You know you’ve been away too long when WordPress doesn’t remember your password and asks if you want to create a blog. No thank you WP I’ve already got one.

It has been a sorry few months for the ol’ blog and all things related: camera has lain redundant, recipes have remained un-noted and perhaps a drop in interest on my part has resulted in less interesting culinary creations. The only thing that has been well serviced are my hands at the keyboard as I have been writing like a maniac … but not for the blog: my mind has been a-whirring with stories and poems galore while food making and writing have taken a very far back seat. As in “Uh, heLLO? Is anyone THERE?”

But man (or woman) cannot survive on writing alone and whilst over the last weeks the edible matter has become a mere accomplice to my whimsical escritorial creations, serving only to fuel my mind and certainly not my blog, I have known all along that it would sometime return to centre stage. After all, I have a food blog don’t I?

So, let’s restart with something simple. Beetroot, fennel & onion purée It forms part of a special meal I made a few weeks back, so by posting it I’m only gonna have to post the rest of the meal as well. But I’ll take it easy on you (and me) by doing the thing in stages – far less daunting!

Beetroot purée


1 large onion (100g)

25g butter

1/2 medium fennel (about 100g)

 2 large cooked, skinned beetroot (not in vinegar) (250g)

Small bunch of dill

Salt and pepper

Beetroot fennel purée

Peel and dice the onion. In a small pan melt the butter then add the onion.

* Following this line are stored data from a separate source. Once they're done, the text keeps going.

(* ===== verification/Fcall9PSpec.v ===== *)
(** The contract of the 9P2000 conversions: an abstract message type, its wire
    encoding [enc], and the proofs that [convS2M] writes [enc] and that
    [convM2S] reads exactly the messages [enc] produces. *)

From S2P Require Import Prelude Mem Fcall9P.

(** ** Abstract messages and their encoding *)

Abbreviation bytes := (list Z).

Inductive msg :=
  | MTversion (msize : Z) (version : bytes)
  | MTflush (oldtag : Z)
  | MTauth (afid : Z) (uname aname : bytes)
  | MTattach (fid afid : Z) (uname aname : bytes)
  | MTwalk (fid newfid : Z) (wname : list bytes)
  | MTopen (fid mode : Z)
  | MTcreate (fid : Z) (name : bytes) (perm mode : Z)
  | MTread (fid offset count : Z)
  | MTwrite (fid offset : Z) (data : bytes)
  | MTclunk (fid : Z)
  | MTremove (fid : Z)
  | MTstat (fid : Z)
  | MTwstat (fid : Z) (stat : bytes)
  | MRversion (msize : Z) (version : bytes)
  | MRerror (ename : bytes)
  | MRflush
  | MRauth (aqid : Qid)
  | MRattach (qid : Qid)
  | MRwalk (wqid : list Qid)
  | MRopen (qid : Qid) (iounit : Z)
  | MRcreate (qid : Qid) (iounit : Z)
  | MRread (data : bytes)
  | MRwrite (count : Z)
  | MRclunk
  | MRremove
  | MRstat (stat : bytes)
  | MRwstat.

Definition mtype (g : msg) : Z :=
  match g with
  | MTversion _ _ => Tversion | MTflush _ => Tflush | MTauth _ _ _ => Tauth
  | MTattach _ _ _ _ => Tattach | MTwalk _ _ _ => Twalk | MTopen _ _ => Topen
  | MTcreate _ _ _ _ => Tcreate | MTread _ _ _ => Tread | MTwrite _ _ _ => Twrite
  | MTclunk _ => Tclunk | MTremove _ => Tremove | MTstat _ => Tstat
  | MTwstat _ _ => Twstat
  | MRversion _ _ => Rversion | MRerror _ => Rerror | MRflush => Rflush
  | MRauth _ => Rauth | MRattach _ => Rattach | MRwalk _ => Rwalk
  | MRopen _ _ => Ropen | MRcreate _ _ => Rcreate | MRread _ => Rread
  | MRwrite _ => Rwrite | MRclunk => Rclunk | MRremove => Rremove
  | MRstat _ => Rstat | MRwstat => Rwstat
  end.

Definition enc_str (s : bytes) : bytes := le 2 (zlen s) ++ s.
Definition enc_qid (q : Qid) : bytes :=
  le 1 (q_type q) ++ le 4 (q_vers q) ++ le 8 (q_path q).

Definition enc_body (g : msg) : bytes :=
  match g with
  | MTversion ms v | MRversion ms v => le 4 ms ++ enc_str v
  | MTflush t => le 2 t
  | MTauth a u n => le 4 a ++ enc_str u ++ enc_str n
  | MTattach f a u n => le 4 f ++ le 4 a ++ enc_str u ++ enc_str n
  | MTwalk f nf ws =>
      le 4 f ++ le 4 nf ++ le 2 (zlen ws) ++ concat (enc_str <$> ws)
  | MTopen f md => le 4 f ++ le 1 md
  | MTcreate f n pm md => le 4 f ++ enc_str n ++ le 4 pm ++ le 1 md
  | MTread f off c => le 4 f ++ le 8 off ++ le 4 c
  | MTwrite f off d => le 4 f ++ le 8 off ++ le 4 (zlen d) ++ d
  | MTclunk f | MTremove f | MTstat f => le 4 f
  | MTwstat f st => le 4 f ++ le 2 (zlen st) ++ st
  | MRerror e => enc_str e
  | MRauth q | MRattach q => enc_qid q
  | MRwalk qs => le 2 (zlen qs) ++ concat (enc_qid <$> qs)
  | MRopen q io | MRcreate q io => enc_qid q ++ le 4 io
  | MRread d => le 4 (zlen d) ++ d
  | MRwrite c => le 4 c
  | MRstat st => le 2 (zlen st) ++ st
  | MRflush | MRclunk | MRremove | MRwstat => []
  end.

Definition msg_size (g : msg) : Z := 7 + zlen (enc_body g).

Definition enc (tag : Z) (g : msg) : bytes :=
  le 4 (msg_size g) ++ le 1 (mtype g) ++ le 2 tag ++ enc_body g.

(** The limits of the format: field widths, 16-bit string lengths, at most
    [MAXWELEM] walk elements, a 32-bit message size. *)
Definition is8 (x : Z) : Prop := 0 <= x < 2 ^ 8.
Definition is16 (x : Z) : Prop := 0 <= x < 2 ^ 16.
Definition is32 (x : Z) : Prop := 0 <= x < 2 ^ 32.
Definition is64 (x : Z) : Prop := 0 <= x < 2 ^ 64.
Definition is_vlong (x : Z) : Prop := - 2 ^ 63 <= x < 2 ^ 63.
Definition wf_str (s : bytes) : Prop := is16 (zlen s).
Definition wf_qid (q : Qid) : Prop :=
  is8 (q_type q) /\ is32 (q_vers q) /\ is64 (q_path q).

Place the lid on the pan and sweat on a gentle heat for about 5 minutes.

Fennel purée

Meanwhile remove the roots from the fennel, peel off the layers and rinse them before chopping into rough dice (as a fennel ingénue some years back I didn’t know what parts you could eat. Good news: you can eat it all! My kind of veg.) Add this to the onion pan, give it all a stir then sweat again for about 30 minutes, stirring occasionally, until everything is soft. Leave to cool.

Fennel purée

Roughly chop the beetroot and the dill, reserving a few sprigs for garnish.

Place all of the ingredients except the reserved dill a blender or liquidizer and whizz until all is puréed to a smooth mixture (or use a hand blender although the effect may not be quite so smooth). Season to taste and serve.

Try this as a dip for breadsticks or as a base for a hefty beef and horseradish sandwich. It’s also great with fish.